Leader incontrastato dei Mujaheddin Indonesia Timur, un gruppo radicale islamico recentemente affiliatosi allo Stato islamico e nato dalla dissoluzione di Jumā’a Islāmiyya, una sorta di Al-Qā’ida dell’Asia sud-orientale fondata nel 1993  da Abdullah Sungkar e Abu Bakar Bashir, Santoso si nascondeva da anni nelle foreste di Poso, dove la polizia e l'esercito gli dava incessantemente la caccia.

Rimangono in Indonesia però decine di piccole cellule e centinaia di militanti - spesso in guerra tra loro - che  hanno atteso per anni dopo la disarticolazione della rete di Al-Qā’ida dell’Asia sud-orientale una nuova organizzazione-madre, quale poteva essere (e ambiva a essere) il gruppo di Santoso, che negli ultimi tempi ha ricevuto secondo l'intelligence indonesiana  soldi (molti) e know how per rilanciare il vecchio sogno del Califfato indonesiano. 

A preoccupare l'intelligence, in un Paese con grandi fasce della popolazione che vivono nella povertà  dove l'Islam è tradizionamente moderato, è soprattutto la promessa di forti compensi da parte degli uomini del Califfato, molto superiore agli stipendi per qualsiavoglia indonesiano.
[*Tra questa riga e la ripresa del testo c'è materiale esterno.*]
(** The completion of a cycle.  When the activation of a cycle runs to
    its end without throwing (no awaited collaborator rejects and either
    the build succeeds or the source is not [script], so that a build
    failure comes back from [write()] as [{error}]), the result is
    handed to the reload layer, the build flag is released and then, if
    the pending queue is not empty, exactly one further cycle starts in
    the same step, with the pending queue as its queue and without
    going through the debounce timer; otherwise the instance stays idle
    and [Watching…] is logged.  When the activation throws, the [catch]
    block of [watchRun] releases the flag for an [EleventyBaseError]
    (and stops the process otherwise); it starts no cycle. *)
Theorem cycle_completion (i : nat) (c : Cycle) (run : Run) (st : Eleventy)
    (w : EleventyWatch) :
  exited st = false ->
  suspended st !! i = Some c ->
  _hasConfigInitialized st = true ->
  watchManager st = Some w ->
  let st' := step (Settles i run) st in
  ((forall name, rejects run name = None) ->
   caches new_TemplateWriter <> NoCaches ->
   (source st <> "script" \/ exists res, fsResult run = Resolved res) ->
   watchDelay st' = watchDelay st /\
   exists before,
     if (0 <? length (queue w))%nat then
       suspended st' =
         delete i (suspended st) ++
         [{| cycleQueue := queue w; cycleIsResetConfig := false |}] /\
       watchManager st' = Some (setBuildRunning (setBuildFinished w)) /\
       exists text,
         calls st' =
         calls st ++ before ++
         [handed_over run w (heap st); WatchManagerSetBuildFinished;
          LoggerLog text; WatchManagerSetBuildRunning]
     else
       suspended st' = delete i (suspended st) /\
       watchManager st' = Some (setBuildFinished w) /\
       calls st' =
         calls st ++ before ++
         [handed_over run w (heap st); WatchManagerSetBuildFinished;
          LoggerLog "Watching…"]) /\
  (forall e st1,
      _watch_build c run (set_suspended (delete i (suspended st)) st) = (Rejected e, st1) ->
      watchDelay st' = watchDelay st /\
      suspended st' = delete i (suspended st) /\
      if isEleventyBaseError e then
        watchManager st' = Some (setBuildFinished w) /\
        calls st' =
          calls st1 ++ [ErrorHandlerError e "Eleventy watch error";
                        WatchManagerSetBuildFinished]
      else exited st' = true).
Proof.
  intros Hex Hi Hcfg Hw st'. split.
  - intros Hrej Hdecl Hsrc.
    destruct (_watch_build_run c run (set_suspended (delete i (suspended st)) st) w
                Hrej Hdecl Hcfg Hw Hsrc) as (st1 & before & Hbuild & Hcalls).
    simpl_state_in Hcalls.
    pose proof (quietly__watch_build c run (set_suspended (delete i (suspended st)) st))
      as Hq.
    rewrite Hbuild in Hq. cbn [snd] in Hq.
    pose proof (quiet_watchDelay _ _ _ Hq) as Hd1. simpl_state_in Hd1.
    pose proof (quiet_suspended _ _ _ Hq) as Hs1. simpl_state_in Hs1.
    subst st'. rewrite (settle_resolved i c run st st1 w Hex Hi Hcfg Hw Hbuild).
    split; [now destruct (0 <? length (queue w))%nat |].
    exists before.
    destruct (0 <? length (queue w))%nat; simpl_state;
      rewrite Hcalls, ?Hs1, <- !app_assoc; cbn [app]; eauto 10.
  - intros e st1 Hbuild.
    pose proof (quietly__watch_build c run (set_suspended (delete i (suspended st)) st))
      as Hq.
    rewrite Hbuild in Hq. cbn [snd] in Hq.
    pose proof (quiet_suspended _ _ _ Hq) as Hs1. simpl_state_in Hs1.
    pose proof (quiet_watchDelay _ _ _ Hq) as Hd1. simpl_state_in Hd1.
    subst st'. rewrite (settle_rejected i c run st st1 w e Hex Hi Hcfg Hw Hbuild).
    destruct (isEleventyBaseError e); simpl_state; auto.
Qed.

(** C8 as the code has it: a notification that arrives while a build
    is running is put on the pending queue and, like every
    notification, cancels the debounce timer and sets it again;
    [watchRun] does not look at the build flag, and no build is
    started.  When that timer fires while the build is still running,
    [_watch] returns at once: no build starts and the path stays on
    the pending queue.  When the cycle in flight then completes
    without throwing, the cycle it starts at once (without
    configuration reset) takes the pending queue, the notified path
    included, whether the timer has fired meanwhile or not. *)
Theorem notification_while_building (p : path) (st : Eleventy) (w : EleventyWatch) :
  exited st = false ->
  watchManager st = Some w ->
  buildRunning w = true ->
  let st' := step (Notify p) st in
  let p' := normalizePath p in
  watchManager st' = Some (addToPendingQueue p' w) /\
  In p' (queue (addToPendingQueue p' w)) /\
  suspended st' = suspended st /\
  watchDelay st' = Some (_shouldResetConfig [p']) /\
  step TimerFires st' = set_watchDelay None st' /\
  (forall i c run st'',
      st'' = st' \/ st'' = step TimerFires st' ->
      suspended st !! i = Some c ->
      _hasConfigInitialized st = true ->
      (forall name, rejects run name = None) ->
      caches new_TemplateWriter <> NoCaches ->
      (source st <> "script" \/ exists res, fsResult run = Resolved res) ->
      suspended (step (Settles i run) st'') =
        delete i (suspended st) ++
        [{| cycleQueue := queue (addToPendingQueue p' w); cycleIsResetConfig := false |}]).
Proof.
  intros Hex Hw Hb st' p'.
  assert (Hst' : st' =
                 set_watchDelay (Some (_shouldResetConfig [p']))
                   (set_watchManager (Some (addToPendingQueue p' w))
                      (set_calls
                         (calls st ++
                          [ResourceModified p' (getDependantsOf (addLeadingDotSlash p'))
                             (_shouldResetConfig [p']) (getLayoutsUsedBy p')]) st))).
  { subst st'. unfold step. rewrite Hex, watchRun_run, Hw. reflexivity. }
  assert (Hin : In p' (queue (addToPendingQueue p' w))).
  { cbn. apply Set_add_In. now right. }
  assert (Hfires : step TimerFires st' = set_watchDelay None st').
  { rewrite Hst'. unfold step. simpl_state. rewrite Hex. unfold watchRun_timer.
    rewrite _watch_enter_run. simpl_state. cbn [buildRunning addToPendingQueue].
    now rewrite Hb. }
  split; [now rewrite Hst' |]. split; [exact Hin |].
  split; [now rewrite Hst' |]. split; [now rewrite Hst' |]. split; [exact Hfires |].
  intros i c run st'' Hwhich Hi Hcfg Hrej Hdecl Hsrc.
  assert (Hs : exited st'' = false /\
               suspended st'' = suspended st /\
               _hasConfigInitialized st'' = true /\
               watchManager st'' = Some (addToPendingQueue p' w) /\
               source st'' = source st).
  { destruct Hwhich as [-> | ->]; rewrite ?Hfires, Hst'; simpl_state; auto. }
  destruct Hs as (Hex2 & Hsus2 & Hcfg2 & Hw2 & Hsrc2).
  destruct (_watch_build_run c run (set_suspended (delete i (suspended st'')) st'')
              (addToPendingQueue p' w) Hrej Hdecl)
    as (st1 & before & Hbuild & _);
    [simpl_state; assumption | simpl_state; assumption
    | simpl_state; now rewrite Hsrc2 |].
  rewrite (settle_resolved i c run st'' st1 (addToPendingQueue p' w));
    try assumption; [| now rewrite Hsus2].
  rewrite Hsus2.
  destruct (0 <? length (queue (addToPendingQueue p' w)))%nat eqn:Hq.
  - simpl_state. reflexivity.
  - apply Nat.ltb_ge in Hq.
    destruct (queue (addToPendingQueue p' w)); [destruct Hin | cbn in Hq; lia].
Qed.

End Build_and_watch.

(** * More properties of the class *)

(** ** What builds and watch steps leave alone *)

Section Steady.
Context `{E : Collaborators}.

Lemma steady_refl (st : Eleventy) : steady st st.
Proof. split; auto. Qed.

Lemma steady_trans (st1 st2 st3 : Eleventy) :
  steady st1 st2 -> steady st2 st3 -> steady st1 st3.
Proof.
  intros [] []. split; try congruence; auto.
  etransitivity; eassumption.
Qed.

Lemma steadily_ret {A} (a : A) : steadily (ret a).
Proof. intros st. apply steady_refl. Qed.

Lemma steadily_throw {A} (e : jserror) : steadily (@throw A e).
Proof. intros st. apply steady_refl. Qed.

Lemma steadily_get {A} (f : Eleventy -> A) : steadily (get f).
Proof. intros st. apply steady_refl. Qed.

Lemma steadily_bind {A B} (m : M A) (k : A -> M B) :
  steadily m -> (forall a, steadily (k a)) -> steadily (bind m k).
Proof.
  intros Hm Hk st. unfold bind. specialize (Hm st).
  destruct (m st) as [[a | e] st']; cbn in *; [| assumption].
  eapply steady_trans; [exact Hm | apply Hk].
Qed.

Lemma steadily_call (e : event) : steadily (call e).
Proof. intros st. split; cbn; auto. now apply prefix_app_r. Qed.

Lemma steadily_await (run : Run) (name : string) (e : event) : steadily (await run name e).
Proof.
  unfold await. destruct (rejects run name); [apply steadily_throw | apply steadily_call].
Qed.

Lemma steadily_modify (f : Eleventy -> Eleventy) :
  (forall st, steady st (f st)) -> steadily (modify f).
Proof. intros Hf st. apply Hf. Qed.

Lemma steadily_the_writer : steadily the_writer.
Proof. intros st. unfold the_writer. destruct (writer st); apply steady_refl. Qed.

Lemma steadily_the_watchManager : steadily the_watchManager.
Proof.
  intros st. unfold the_watchManager. destruct (watchManager st); apply steady_refl.
Qed.

Lemma steadily_try_catch {A} (body : M A) (handler : jserror -> M A) :
  steadily body -> (forall e, steadily (handler e)) -> steadily (try_catch body handler).
Proof.
  intros Hb Hh st. unfold try_catch. specialize (Hb st).
  destruct (body st) as [[a | e] st']; cbn in *; [assumption |].
  specialize (Hh e st'). destruct (handler e st') as [r st'']. cbn in *.
  eapply steady_trans; eassumption.
Qed.

Lemma steadily_finally {A} (pending : outcome A) (fin : M unit) :
  steadily fin -> steadily (finally pending fin).
Proof.
  intros Hf st. unfold finally. specialize (Hf st).
  now destruct (fin st) as [[[] | e] st'].
Qed.

Lemma steadily_array_map {A B} (f : A -> M B) (xs : list A) :
  (forall x, steadily (f x)) -> steadily (array_map f xs).
Proof.
  intros Hf. induction xs as [| x xs IH]; cbn [array_map].
  - apply steadily_ret.
  - apply steadily_bind; [apply Hf | intros y].
    apply steadily_bind; [apply IH | intros ys]. apply steadily_ret.
Qed.

Lemma steady_set_writer (w : option TemplateWriter) (st : Eleventy) :
  steady st (set_writer w st).
Proof. split; cbn; auto. Qed.

Lemma steady_set_watchManager (w : option EleventyWatch) (st : Eleventy) :
  steady st (set_watchManager w st).
Proof. split; cbn; auto. Qed.

Lemma steady_set_heap (h : gmap nat string) (st : Eleventy) : steady st (set_heap h st).
Proof. split; cbn; auto. Qed.

Lemma steady_set_needsInit (st : Eleventy) : steady st (set_needsInit false st).
Proof. split; cbn; auto. Qed.

Lemma steady_set__hasConfigInitialized (st : Eleventy) :
  steady st (set__hasConfigInitialized true st).
Proof. split; cbn; auto. Qed.

Lemma steady_set_suspended (l : list Cycle) (st : Eleventy) :
  steady st (set_suspended l st).
Proof. split; cbn; auto. Qed.

Lemma steady_set_watchDelay (d : option bool) (st : Eleventy) :
  steady st (set_watchDelay d st).
Proof. split; cbn; auto. Qed.

Lemma steady_set_exited (b : bool) (st : Eleventy) : steady st (set_exited b st).
Proof. split; cbn; auto. Qed.

End Steady.

Ltac steady_step :=
  lazymatch goal with
  | |- steadily (bind _ _) => apply steadily_bind; [| intros ?]
  | |- steadily (ret _) => apply steadily_ret
  | |- steadily (throw _) => apply steadily_throw
  | |- steadily (get _) => apply steadily_get
  | |- steadily (call _) => apply steadily_call
  | |- steadily (await _ _ _) => apply steadily_await
  | |- steadily the_writer => apply steadily_the_writer
  | |- steadily the_watchManager => apply steadily_the_watchManager
  | |- steadily (writer_assign _ _) => unfold writer_assign
  | |- steadily (writer_call _ _) => unfold writer_call
  | |- steadily (array_map _ _) => apply steadily_array_map; intros ?
  | |- steadily (try_catch _ _) => apply steadily_try_catch; [| intros ?]
  | |- steadily (finally _ _) => apply steadily_finally
  | |- steadily (modify _) =>
      apply steadily_modify; intros ?;
      first [ apply steady_set_writer | apply steady_set_watchManager
            | apply steady_set_heap | apply steady_set_needsInit
            | apply steady_set__hasConfigInitialized | apply steady_set_suspended
            | apply steady_set_watchDelay | apply steady_set_exited ]
  | |- steadily (if ?b then _ else _) => destruct b
  | |- steadily (let '(_, _) := ?a in _) => destruct a
  | |- steadily (match ?x with _ => _ end) => destruct x
  end.

Section Steady_methods.
Context `{E : Collaborators}.

Lemma steadily_logFinished : steadily logFinished.
Proof. intros st. unfold logFinished. destruct (writer st); apply steady_refl. Qed.
(** * Black-Scholes screening of the S&P 500: a shallow embedding

    The program under verification is a single Python module: a closed-form
    Black-Scholes call pricer, a historical-volatility estimator working on a
    pandas DataFrame, two fetchers (risk-free rate, daily prices) and the
    [main] loop that prices the first [selected_count] tickers, builds one row
    per priced ticker and shows the 25 rows with the largest call price.

    Numbers.  Python floats and numpy float64 values are modelled as extended
    reals: a real number, one of the two infinities, or NaN.  The special
    values follow IEEE 754.  A value also carries whether it is a Python
    [float] or a [numpy.float64], because the two differ on division by zero:
    Python raises [ZeroDivisionError], numpy returns an infinity or NaN.

    Rounding.  The formulas of the pricer and of the estimator are evaluated
    in exact real arithmetic: no rounding, no overflow (so [math.exp] never
    raises [OverflowError] here), no signed zero.  Two places of the program
    cut a float to an integer, where one unit in the last place can change
    the result: the floor division of the affordability expression and the
    scaling inside numpy's [round].  There the operations keep their
    rounding, which is a parameter of the embedding ([Float64]), with exact
    arithmetic and IEEE 754 binary64 as its two instances.

    Services.  An HTTP request either fails with an exception or is
    answered; what the program reads from an answer is part of the input,
    together with the exception raised when the answer cannot be read. *)

From Stdlib Require Import Reals Lra Lia ZArith.
From Stdlib Require Import Sorting.Sorted Sorting.Permutation.
From stdpp Require Import gmap strings list sorting.

Local Open Scope R_scope.

(** ** Exceptions and results *)

(** A Python exception, identified by the name of its class. *)
Inductive exn : Type := Exception (class_name : string).

Global Instance exn_eq_dec : EqDecision exn.
Proof. solve_decision. Defined.

Definition ZeroDivisionError : exn := Exception "ZeroDivisionError".
Definition ValueError : exn := Exception "ValueError".
Definition OverflowError : exn := Exception "OverflowError".
Definition KeyError : exn := Exception "KeyError".
Definition IndexError : exn := Exception "IndexError".
Definition JSONDecodeError : exn := Exception "JSONDecodeError".
Definition ConnectionError : exn := Exception "ConnectionError".

(** The outcome of running a piece of Python code. *)
Inductive result (A : Type) : Type :=
| Ok (a : A)
| Raise (e : exn).
Arguments Ok {A} a.
Arguments Raise {A} e.

Global Instance result_ret : MRet result := fun _ a => Ok a.
Global Instance result_bind : MBind result := fun _ _ k m =>
  match m with
  | Ok a => k a
  | Raise e => Raise e
  end.

(** The code returns a value: it raises nothing. *)
Definition succeeds {A : Type} (m : result A) : Prop :=
  match m with
  | Ok _ => True
  | Raise _ => False
  end.

(** ** Extended reals *)

Inductive xfloat : Type :=
| Fin (x : R)
| PInf
| NInf
| NaN.

Definition Rltb (x y : R) : bool := if Rlt_dec x y then true else false.
Definition Rleb (x y : R) : bool := if Rle_dec x y then true else false.
Definition Reqb (x y : R) : bool := if Req_dec_T x y then true else false.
L'alleanza stretta tra Santoso e l'organizzazione di Al Baghdadi nel 2014 aveva garantito denaro per la clandestinità e una visibilità  che il gruppo terrorista, pur braccato dall'esercito e dalla polizia, non aveva mai raggiunto prima.

L'operazione che avrebbe consentito all'esercito di uccidere Santoso ha coinvolto per mesi 3500 soldati nell'area montagnosa dove si nascondeva Santoso con il suo gruppo, ritenuto responsabile di aver addestrato nella foresta i combattenti uighuri provenienti dalla Cina diretti in Medioriente e aver consolidato rapporti molto stretti con la nebulosa jihadista nelle Filippine.

L'operazione Tinombala è la continuazione dell'operazione Camar Maleo, iniziata nel 2015. Non è ancora chiaro, dopo la decapitazione della leadership, che cosa accadrà con le centinaia e migliaia di militanti jihadisti alla ricerca di un'organizzazione in grado di fornire protezione e di raccogliere il denato sufficiente per realizzare gli attentati.